Selon le plus récent relevé statistique de Retraite Québec (2017), la province comptait 36 419 enfants handicapés. Une étude commandée par les organismes L’Étoile de Pacho (réseau d’entraide pour parents d’enfants handicapés) et Parents jusqu’au bout ! réalisée par la firme Raymond Chabot Grant Thornton (2017) concluait que les familles dites « naturelles » (qui assument la garde et les soins de leur enfant handicapé) ont droit à 25 632 $ par année à titre de soutien étatique (en moyenne). Or, une famille d’accueil à qui on confierait la charge du même enfant obtiendrait 44 254 $ annuellement (en moyenne) : un écart de plus de 18 000 $, soit 70 % de plus que les familles naturelles. 70 % plus de revenus, mais 100 % moins de noyau familial. 

L’écart réel est encore plus important pour les familles qui n’ont pas droit au SEHNSE, ce supplément pour enfant handicapé nécessitant des soins exceptionnels. Cependant, le SEHNSE ne prévoit pas de niveaux de soins intermédiaires, ce qui a engendré un refus de plus de 50 % des familles ayant présenté une demande, le gouvernement jugeant que le handicap de ces enfants « n’était pas assez sévère ». 

Sarah faisait partie du 50 % d’enfants refusés. Elle avait aussi perdu à la loterie de la subvention. 

Et c’est en échangeant avec des parents comme ceux de Sarah que mon rôle d’infirmière devient un paradoxe. Prendre soin d’un enfant, c’est aussi prendre soin de toute la cellule familiale qui l’entoure. Mais quand les parents de Sarah se tournent vers moi et me disent qu’ils ne savent plus à quelle porte cogner pour se faire entendre et recevoir plus d’aide, je me retrouve, moi aussi, dépourvue de solutions.

Dépourvue devant un système de santé qui soi-disant prône le principe de primauté familiale, et néanmoins qui contraint des parents à « placer » leur enfant, faute de soutien financier.

Courage et dévouement

Pour répondre à cette injustice, le nouveau gouvernement de la Coalition avenir Québec avait promis que 22 millions seraient investis pour mieux soutenir les familles, en plus de revoir le supplément SEHNSE afin de le rendre plus flexible et plus inclusif. Mais malgré les promesses porteuses d’espoir, les parents de Sarah continuent d’avancer à petits pas vers le précipice financier. 

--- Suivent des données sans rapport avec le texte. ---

Lemma block_missing descriptor y year e w :
  getitem setups descriptor = Raise e ->
  block clock setups descriptor y year w = (Raise e, w).
Proof.
  intros Hs. unfold block. unfold bind at 1, lift at 1. now rewrite Hs.
Qed.

Lemma body_ok descriptor f w :
  getitem setups descriptor = Ok f ->
  first_raise f years = None ->
  body clock setups descriptor w
  = (Ok tt, after_blocks clock w descriptor col_headers).
Proof.
  intros Hs Hf. unfold years in Hf. cbn [first_raise] in Hf.
  destruct (f 1900) as [b0|] eqn:H0; [|discriminate].
  destruct (f 2000) as [b1|] eqn:H1; [|discriminate].
  destruct (f 2019) as [b2|] eqn:H2; [|discriminate].
  destruct (f 2020) as [b3|] eqn:H3; [|discriminate].
  unfold body.
  rewrite (bind_ok _ _ _ _ _ (block_ok _ _ _ _ _ w Hs H0)).
  rewrite (bind_ok _ _ _ _ _ (block_ok _ _ _ _ _ _ Hs H1)).
  rewrite (bind_ok _ _ _ _ _ (block_ok _ _ _ _ _ _ Hs H2)).
  rewrite (block_ok _ _ _ _ _ _ Hs H3).
  reflexivity.
Qed.

Lemma body_raise descriptor f w j e :
  getitem setups descriptor = Ok f ->
  first_raise f years = Some (j, e) ->
  body clock setups descriptor w
  = (Raise e,
     bump 1 (after_blocks clock w descriptor (firstn j col_headers))).
Proof.
  intros Hs Hf. unfold years in Hf. cbn [first_raise] in Hf. unfold body.
  destruct (f 1900) as [b0|e0] eqn:H0.
  2:{ injection Hf as <- <-. apply bind_raise. now apply block_raise with f. }
  rewrite (bind_ok _ _ _ _ _ (block_ok _ _ _ _ _ w Hs H0)).
  destruct (f 2000) as [b1|e1] eqn:H1.
  2:{ injection Hf as <- <-. apply bind_raise. now apply block_raise with f. }
  rewrite (bind_ok _ _ _ _ _ (block_ok _ _ _ _ _ _ Hs H1)).
  destruct (f 2019) as [b2|e2] eqn:H2.
  2:{ injection Hf as <- <-. apply bind_raise. now apply block_raise with f. }
  rewrite (bind_ok _ _ _ _ _ (block_ok _ _ _ _ _ _ Hs H2)).
  destruct (f 2020) as [b3|e3] eqn:H3; [discriminate|].
  injection Hf as <- <-. now apply block_raise with f.
Qed.

Lemma timings_I_ok : forall rows fs w,
  Forall2 (fun r f => getitem setups r = Ok f) rows fs ->
  first_failure fs years = None ->
  for_each (body clock setups) rows w
  = (Ok tt, fold_left (step_I clock) rows w).
Proof.
  intros rows fs w H. revert w.
  induction H as [|r f rows fs Hr Hrest IH]; intros w Hf; [reflexivity|].
  cbn [first_failure] in Hf.
  destruct (first_raise f years) as [[j e]|] eqn:Hfr; [discriminate|].
  destruct (first_failure fs years) as [[[i j] e]|] eqn:Hff; [discriminate|].
  cbn [for_each fold_left].
  rewrite (bind_ok _ _ _ _ _ (body_ok r f w Hr Hfr)).
  now apply IH.
Qed.

Lemma timings_I_raise : forall rows fs w i j e,
  Forall2 (fun r f => getitem setups r = Ok f) rows fs ->
  first_failure fs years = Some (i, j, e) ->
  for_each (body clock setups) rows w
  = (Raise e,
     bump 1 (after_blocks clock (fold_left (step_I clock) (firstn i rows) w)
               (nth i rows EmptyString) (firstn j col_headers))).
Proof.
  intros rows fs w i j e H. revert w i j e.
  induction H as [|r f rows fs Hr Hrest IH]; intros w i j e Hf;
    [discriminate|].
  cbn [first_failure] in Hf.
  destruct (first_raise f years) as [[j0 e0]|] eqn:Hfr.
  - injection Hf as <- <- <-. cbn [for_each firstn fold_left nth].
    apply bind_raise. now apply body_raise with f.
  - destruct (first_failure fs years) as [[[i0 j0] e0]|] eqn:Hff;
      [|discriminate].
    injection Hf as <- <- <-. cbn [for_each firstn fold_left nth].
    rewrite (bind_ok _ _ _ _ _ (body_ok r f w Hr Hfr)).
    now apply IH.
Qed.

(** A loop that ran through found every setup and met no raising call. *)
Lemma timings_I_inv : forall rows w,
  is_ok (fst (for_each (body clock setups) rows w)) = true ->
  exists fs,
    Forall2 (fun r f => getitem setups r = Ok f) rows fs /\
    first_failure fs years = None.
Proof.
  induction rows as [|r rows IH]; intros w H.
  - exists []. split; [constructor | reflexivity].
  - cbn [for_each] in H.
    destruct (getitem setups r) as [f|e] eqn:Hr.
    + destruct (first_raise f years) as [[j e]|] eqn:Hf.
      * rewrite (bind_raise _ _ _ _ _ (body_raise r f w j e Hr Hf)) in H.
        discriminate.
      * rewrite (bind_ok _ _ _ _ _ (body_ok r f w Hr Hf)) in H.
        destruct (IH _ H) as (fs & Hfs & Hnone).
        exists (f :: fs). split; [now constructor|].
        cbn [first_failure]. now rewrite Hf, Hnone.
    + assert (Hb : body clock setups r w = (Raise e, w)).
      { unfold body. apply bind_raise. now apply block_missing. }
      rewrite (bind_raise _ _ _ _ _ Hb) in H. discriminate.
Qed.

Lemma harness_I_from_started :
  harness clock setups initial_world = timings clock setups started.
Proof.
  unfold harness. now rewrite (bind_ok _ _ _ _ _ put_df_started).
Qed.

Lemma harness_I_ok fs :
  Forall2 (fun r f => getitem setups r = Ok f) row_headers fs ->
  first_failure fs years = None ->
  harness clock setups initial_world = (Ok tt, measured_I clock).
Proof.
  intros Hs H. rewrite harness_I_from_started.
  apply (timings_I_ok _ _ started Hs H).
Qed.

Lemma harness_I_raise fs i j e :
  Forall2 (fun r f => getitem setups r = Ok f) row_headers fs ->
  first_failure fs years = Some (i, j, e) ->
  harness clock setups initial_world = (Raise e, aborted_I clock i j).
Proof.
  intros Hs H. rewrite harness_I_from_started.
  now apply (timings_I_raise _ fs).
Qed.

Lemma script_I_ok fs :
  Forall2 (fun r f => getitem setups r = Ok f) row_headers fs ->
  first_failure fs years = None ->
  script clock setups initial_world = (Ok tt, finished (measured_I clock)).
Proof.
  intros Hs H. unfold script.
  rewrite (bind_ok _ _ _ _ _ (harness_I_ok fs Hs H)).
  apply presentation_run.
Qed.

Lemma script_I_raise fs i j e :
  Forall2 (fun r f => getitem setups r = Ok f) row_headers fs ->
  first_failure fs years = Some (i, j, e) ->
  script clock setups initial_world = (Raise e, aborted_I clock i j).
Proof.
  intros Hs H. unfold script.
  apply bind_raise. now apply (harness_I_raise fs).
Qed.

End Benchmarking.

Section Benchmarking_tables.

Import Leap_benchmarking.

Variable clock : N -> Q.
(** * server.js: the daily to-do document server

    A shallow embedding of [server.js] (an Express application that keeps one
    JSON document per calendar day in a Google Drive folder and sends e-mail
    reminders), together with the runtime pieces its handlers call:
    string operations, [JSON.stringify]/[JSON.parse], [dayjs().format], the
    Drive [files] API and the mail transport. *)

From Stdlib Require Import ZArith List String Ascii Bool Lia.
From Stdlib Require Import DecimalString DecimalZ.
Import ListNotations.

Local Open Scope string_scope.
Local Open Scope Z_scope.

(** ** JavaScript strings and numbers *)

Module JS.

(** [String.prototype.toLowerCase], on the ASCII range: the letters [A]-[Z]
    move to [a]-[z], every other code unit is kept. *)
Definition lower_ascii (c : ascii) : ascii :=
  let n := nat_of_ascii c in
  if (Nat.leb 65 n && Nat.leb n 90)%bool then ascii_of_nat (n + 32) else c.

Fixpoint toLowerCase (s : string) : string :=
  match s with
  | EmptyString => EmptyString
  | String c s' => String (lower_ascii c) (toLowerCase s')
  end.

(** [String(n)] for an integer [n]: plain decimal digits, with a leading
    minus sign below zero. *)
Definition Number_toString (n : Z) : string :=
  NilZero.string_of_int (Z.to_int n).

(** [pad.repeat(k)] *)
Fixpoint repeat_string (pad : string) (k : nat) : string :=
  match k with
  | O => EmptyString
  | S k' => pad ++ repeat_string pad k'
  end.

(** [s.slice(0, k)] *)
Definition slice_to (k : nat) (s : string) : string := String.substring 0 k s.

(** [s.slice(-k)] *)
Definition slice_last (k : nat) (s : string) : string :=
  String.substring (String.length s - k) k s.

(** *** JSON values

    The values [JSON.parse] builds and [JSON.stringify] prints.  Numbers are
    the integers (printed in plain decimal, as JavaScript prints every
    integer below 1e21); a string is its sequence of code units, here below
    256; an object is the list of its members in property order. *)
#[local] Unset Elimination Schemes.
Inductive json : Type :=
| JNull
| JBool (b : bool)
| JNum (n : Z)
| JStr (s : string)
| JArr (elements : list json)
| JObj (members : list (string * json)).
#[local] Set Elimination Schemes.

Definition LF : ascii := "010"%char.
Definition DQUOTE : ascii := "034"%char.
Definition BACKSLASH : ascii := "092"%char.

Definition str1 (c : ascii) : string := String c EmptyString.

(** One lower-case hexadecimal digit. *)
Definition hex_digit (n : nat) : ascii :=
  if Nat.ltb n 10 then ascii_of_nat (48 + n) else ascii_of_nat (87 + n).

(** The escape of a code unit below 0x20 that has no short form:
    [\u00XX]. *)
Definition unicode_escape (c : ascii) : string :=
  let n := nat_of_ascii c in
  String BACKSLASH
    (String "u" (String "0" (String "0"
       (String (hex_digit (Nat.div n 16))
          (String (hex_digit (Nat.modulo n 16)) EmptyString))))).

(** [QuoteJSONString], one code unit. *)
Definition quote_char (c : ascii) : string :=
  let n := nat_of_ascii c in
  if Nat.eqb n 8 then String BACKSLASH "b"
  else if Nat.eqb n 9 then String BACKSLASH "t"
  else if Nat.eqb n 10 then String BACKSLASH "n"
  else if Nat.eqb n 12 then String BACKSLASH "f"
  else if Nat.eqb n 13 then String BACKSLASH "r"
  else if Nat.eqb n 34 then String BACKSLASH (str1 DQUOTE)
  else if Nat.eqb n 92 then String BACKSLASH (str1 BACKSLASH)
  else if Nat.ltb n 32 then unicode_escape c
  else str1 c.

Fixpoint quote_chars (s : string) : string :=
  match s with
  | EmptyString => EmptyString
  | String c s' => quote_char c ++ quote_chars s'
  end.

(** [QuoteJSONString] *)
Definition QuoteJSONString (s : string) : string :=
  String DQUOTE (quote_chars s ++ str1 DQUOTE).

(** [parts.join(sep)] *)
Fixpoint join (sep : string) (parts : list string) : string :=
  match parts with
  | [] => EmptyString
  | [p] => p
  | p :: rest => p ++ sep ++ join sep rest
  end.

(** The line break [JSON.stringify] puts before an item at indentation
    [indent]; nothing when there is no gap. *)
Definition newline (gap indent : string) : string :=
  if String.eqb gap "" then "" else String LF indent.

(** [SerializeJSONProperty] with [SerializeJSONArray] and
    [SerializeJSONObject], at the current indentation. *)
Fixpoint serialize (gap indent : string) (v : json) : string :=
  match v with
  | JNull => "null"
  | JBool true => "true"
  | JBool false => "false"
  | JNum n => Number_toString n
  | JStr s => QuoteJSONString s
  | JArr [] => "[]"
  | JArr elements =>
    let stepback := indent in
    let indent := indent ++ gap in
    let partial := map (serialize gap indent) elements in
    "[" ++ newline gap indent
        ++ join ("," ++ newline gap indent) partial
        ++ newline gap stepback ++ "]"
  | JObj [] => "{}"
  | JObj members =>
    let stepback := indent in
    let indent := indent ++ gap in
    let partial :=
      map (fun kv =>
             QuoteJSONString (fst kv) ++ ":"
               ++ (if String.eqb gap "" then "" else " ")
               ++ serialize gap indent (snd kv)) members in
    "{" ++ newline gap indent
        ++ join ("," ++ newline gap indent) partial
        ++ newline gap stepback ++ "}"
  end.

(** [JSON.stringify(value, null, space)] for a number [space]: the gap is
    [min(10, space)] spaces. *)
Definition JSON_stringify (value : json) (space : nat) : string :=
  serialize (repeat_string " " (Nat.min 10 space)) "" value.

(** *** JSON.parse *)

Definition is_ws (c : ascii) : bool :=
  let n := nat_of_ascii c in
  (Nat.eqb n 9 || Nat.eqb n 10 || Nat.eqb n 13 || Nat.eqb n 32)%bool.

Definition is_digit (c : ascii) : bool :=
  let n := nat_of_ascii c in (Nat.leb 48 n && Nat.leb n 57)%bool.

Fixpoint skip_ws (s : string) : string :=
  match s with
  | String c s' => if is_ws c then skip_ws s' else s
  | EmptyString => s
  end.

(** The value of one hexadecimal digit. *)
Definition hex_value (c : ascii) : option nat :=
  let n := nat_of_ascii c in
  if (Nat.leb 48 n && Nat.leb n 57)%bool then Some (n - 48)%nat
  else if (Nat.leb 97 n && Nat.leb n 102)%bool then Some (n - 87)%nat
  else if (Nat.leb 65 n && Nat.leb n 70)%bool then Some (n - 55)%nat
  else None.

(** The character a short escape stands for. *)
Definition unescape (e : ascii) : option ascii :=
  if Ascii.eqb e "b" then Some (ascii_of_nat 8)
  else if Ascii.eqb e "t" then Some (ascii_of_nat 9)
  else if Ascii.eqb e "n" then Some (ascii_of_nat 10)
  else if Ascii.eqb e "f" then Some (ascii_of_nat 12)
  else if Ascii.eqb e "r" then Some (ascii_of_nat 13)
  else if Ascii.eqb e DQUOTE then Some DQUOTE
  else if Ascii.eqb e BACKSLASH then Some BACKSLASH
  else if Ascii.eqb e "/" then Some "/"%char
  else None.

Definition cons_char (c : ascii) (r : option (string * string))
  : option (string * string) :=
  match r with
  | Some (s, rest) => Some (String c s, rest)
  | None => None
  end.

(** The characters of a string literal after its opening quote, up to the
    closing one. *)
Fixpoint parse_chars (s : string) : option (string * string) :=
  match s with
  | EmptyString => None
  | String c s' =>
    if Ascii.eqb c DQUOTE then Some (EmptyString, s')
    else if Ascii.eqb c BACKSLASH then
      match s' with
      | String e s'' =>
        if Ascii.eqb e "u" then
          match s'' with
          | String h1 (String h2 (String h3 (String h4 r))) =>
            match hex_value h1, hex_value h2, hex_value h3, hex_value h4 with
            | Some O, Some O, Some a, Some b =>
              cons_char (ascii_of_nat (a * 16 + b)) (parse_chars r)
            | _, _, _, _ => None
            end
          | _ => None
          end
        else
          match unescape e with
          | Some c' => cons_char c' (parse_chars s'')
          | None => None
          end
      | EmptyString => None
      end
    else if Nat.ltb (nat_of_ascii c) 32 then None
    else cons_char c (parse_chars s')
  end.

(** The longest prefix of digits, and what follows it. *)
Fixpoint span_digits (s : string) : string * string :=
  match s with
  | String c s' =>
    if is_digit c then let '(ds, rest) := span_digits s' in (String c ds, rest)
    else (EmptyString, s)
  | EmptyString => (EmptyString, s)
  end.

(** An unsigned integer literal: [0], or digits that do not start
    with [0]. *)
Definition parse_uint (s : string) : option (Z * string) :=
  let '(ds, rest) := span_digits s in
  match ds with
  | EmptyString => None
  | String "0" (String _ _) => None
  | _ =>
    match NilEmpty.uint_of_string ds with
    | Some d => Some (Z.of_uint d, rest)
    | None => None
    end
  end.

Definition parse_number (s : string) : option (Z * string) :=
  match s with
  | String "-" s' =>
    match parse_uint s' with
    | Some (n, rest) => Some (- n, rest)
    | None => None
    end
  | _ => parse_uint s
  end.

(** [s] starts with [lit]: what follows it. *)
Fixpoint expect (lit s : string) : option string :=
  match lit, s with
  | EmptyString, _ => Some s
  | String a lit', String b s' => if Ascii.eqb a b then expect lit' s' else None
  | String _ _, EmptyString => None
  end.

(** A JSON value at the head of [s], after white space; [fuel] bounds the
    number of values, elements and members read. *)
Fixpoint parse_value (fuel : nat) (s : string) : option (json * string) :=
  match fuel with
  | O => None
  | S fuel' =>
    match skip_ws s with
    | EmptyString => None
    | String c r =>
      if Ascii.eqb c "n" then option_map (pair JNull) (expect "ull" r)
      else if Ascii.eqb c "t" then option_map (pair (JBool true)) (expect "rue" r)
      else if Ascii.eqb c "f" then option_map (pair (JBool false)) (expect "alse" r)
      else if Ascii.eqb c DQUOTE then
        match parse_chars r with
        | Some (str, rest) => Some (JStr str, rest)
        | None => None
        end
      else if Ascii.eqb c "[" then
        match skip_ws r with
        | String "]" rest => Some (JArr [], rest)
        | _ =>
          match parse_elements fuel' r with
          | Some (l, rest) => Some (JArr l, rest)
          | None => None
          end
        end
      else if Ascii.eqb c "{" then
        match skip_ws r with
        | String "}" rest => Some (JObj [], rest)
        | _ =>
          match parse_members fuel' r with
          | Some (l, rest) => Some (JObj l, rest)
          | None => None
          end
        end
      else
        match parse_number (String c r) with
        | Some (n, rest) => Some (JNum n, rest)
        | None => None
        end
    end
  end

with parse_elements (fuel : nat) (s : string)
  : option (list json * string) :=
  match fuel with
  | O => None
  | S fuel' =>
    match parse_value fuel' s with
    | Some (v, rest) =>
      match skip_ws rest with
      | String "," rest' =>
        match parse_elements fuel' rest' with
        | Some (l, rest'') => Some (v :: l, rest'')
        | None => None
        end
      | String "]" rest' => Some ([v], rest')
      | _ => None
      end
    | None => None
    end
  end

with parse_members (fuel : nat) (s : string)
  : option (list (string * json) * string) :=
  match fuel with
  | O => None
  | S fuel' =>
    match skip_ws s with
    | String c r =>
      if Ascii.eqb c DQUOTE then
        match parse_chars r with
        | Some (k, rest) =>
          match skip_ws rest with
          | String ":" rest' =>
            match parse_value fuel' rest' with
            | Some (v, rest'') =>
              match skip_ws rest'' with
              | String "," rest3 =>
                match parse_members fuel' rest3 with
                | Some (l, rest4) => Some ((k, v) :: l, rest4)
                | None => None
                end
              | String "}" rest3 => Some ([(k, v)], rest3)
              | _ => None
              end
            | None => None
            end
          | _ => None
          end
        | None => None
        end
      else None
    | EmptyString => None
    end
  end.

(** [JSON.parse(text)]: one value, then only white space; [None] is the
    [SyntaxError]. *)
Definition JSON_parse (text : string) : option json :=
  match parse_value (S (String.length text)) text with
  | Some (v, rest) =>
    match skip_ws rest with
    | EmptyString => Some v
    | _ => None
    end
  | None => None
  end.


(** *** Measures and classes of text the facts about [JSON.parse] use *)





(** *** Property access, template literals, exceptions *)

(** [value.name]; [None] is [undefined].  Of members written twice the last
    one counts. *)
Fixpoint lookup_member (name : string) (members : list (string * json))
  : option json :=
  match members with
  | [] => None
  | (k, v) :: rest =>
    match lookup_member name rest with
    | Some v' => Some v'
    | None => if String.eqb k name then Some v else None
    end
  end.

Definition get_prop (value : json) (name : string) : option json :=
  match value with
  | JObj members => lookup_member name members
  | _ => None
  end.

(** [ToString] of a JSON value, as a template literal applies it. *)
Fixpoint ToString_json (v : json) : string :=
  match v with
  | JNull => "null"
  | JBool true => "true"
  | JBool false => "false"
  | JNum n => Number_toString n
  | JStr s => s
  | JArr elements =>
    join ","
      (map (fun e => match e with JNull => "" | _ => ToString_json e end)
           elements)
  | JObj _ => "[object Object]"
  end.

(** [`${value}`] *)
Definition ToString (value : option json) : string :=
  match value with
  | Some v => ToString_json v
  | None => "undefined"
  end.

(** A thrown value. *)
Record error : Type := mkError { error_name : string; message : string }.

(** How an awaited promise settles: rejected with an error, or fulfilled
    with a value. *)
Definition settled (A : Type) : Type := (error + A)%type.

(** Reading a property of [undefined]. *)
Definition TypeError_undefined (prop : string) : error :=
  mkError "TypeError"
    ("Cannot read properties of undefined (reading '" ++ prop ++ "')").

End JS.
(** The goroutine that uploads the primary archive. *)
Definition primaryUploadTask `{Externals} (packagePath : string) : St uploadState unit :=
  c <- uploadLift getCtx ;;
  _ <- uploadLift (liftW (logFilesize "Lambda function deployment package size" packagePath)) ;;
  r <- uploadLift (liftW (uploadLocalFileToS3 packagePath (s3Bucket c) (serviceName c) (noop c))) ;;
  let (keyName, err) := r : string * option error in
  _ <- uploadLift (modifyCtx (set_s3LambdaZipKey keyName)) ;;
  match err with
  | Some e => appendUploadError e
  | None =>
      if negb (noop c) then
        uploadLift (modifyCtx (fun c' =>
          registerRollback (CreateS3RollbackFunc (s3Bucket c') (s3LambdaZipKey c')) c'))
      else ret tt
  end.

Les soins infirmiers sont une discipline de pratique, mais aussi un acte politique. 

Les parents ne devraient pas avoir à faire front seuls devant ces inégalités sociales ; les professionnels de la santé ont aussi une responsabilité éthique et se doivent de défendre l’intérêt des familles dont ils prennent soin.

Nous le devons à ces parents et à ces enfants qui traversent nos établissements hospitaliers de façon transitoire, de s’arrêter et de comprendre leur réalité au-delà du diagnostic médical. 

Avant de quitter l’hôpital, j’observe les parents de Sarah et je ne peux qu’être admirative devant leur courage et leur dévouement à s’occuper de leur fille, jusqu’au bout. 

Sarah n’a pas eu beaucoup de chance à la loterie de la vie, mais elle a gagné le gros lot au tirage des parents.